* **Task instructions**
The answer must consist only of the lines from the line with "simulated stages, generateTestResults);" to the line with "JavaScript numbers are", both included, exactly as they stand below.

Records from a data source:
(** * BetaWala Test: a shallow embedding of the performance-test engine

    The development follows the three source units of the repository:

    - [Route]  : the streaming API route (runPerformanceTest and its
                 simulated stages, generateTestResults);
    - [Page]   : the client page (isValidUrl, formatUrl and the gate in
                 front of the request);
    - [Tester] : the Puppeteer tester class (runLoadTest,
                 singleUserLoadTest).

    JavaScript numbers are modelled by rationals ([Q]), or integers
    ([Z]) where the code only ever holds integers.  In the load-time
    probe, the mobile score and the latencies of the load generator the
    arithmetic is that of IEEE 754 binary64: every operation is the
    exact one followed by [JS.double], rounding to the nearest double,
    ties to even.  The link and load-test stages of the route and the
    scores are kept on exact values: only ranges and comparisons with
    integers are stated about them, and these are the same in doubles
    ([parseFloat_thresholds], [stage_ranges_in_doubles]).  The results
    of [toFixed(2)] are decimal strings and are modelled by their number
    of hundredths. *)

From Stdlib Require Import ZArith QArith Qround Qminmax List String Ascii Bool.
From Stdlib Require Import Lia Lqa.
Import ListNotations.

* **Answer to the exercise**
                 simulated stages, generateTestResults);
    - [Page]   : the client page (isValidUrl, formatUrl and the gate in
                 front of the request);
    - [Tester] : the Puppeteer tester class (runLoadTest,
                 singleUserLoadTest).

    JavaScript numbers are modelled by rationals ([Q]), or integers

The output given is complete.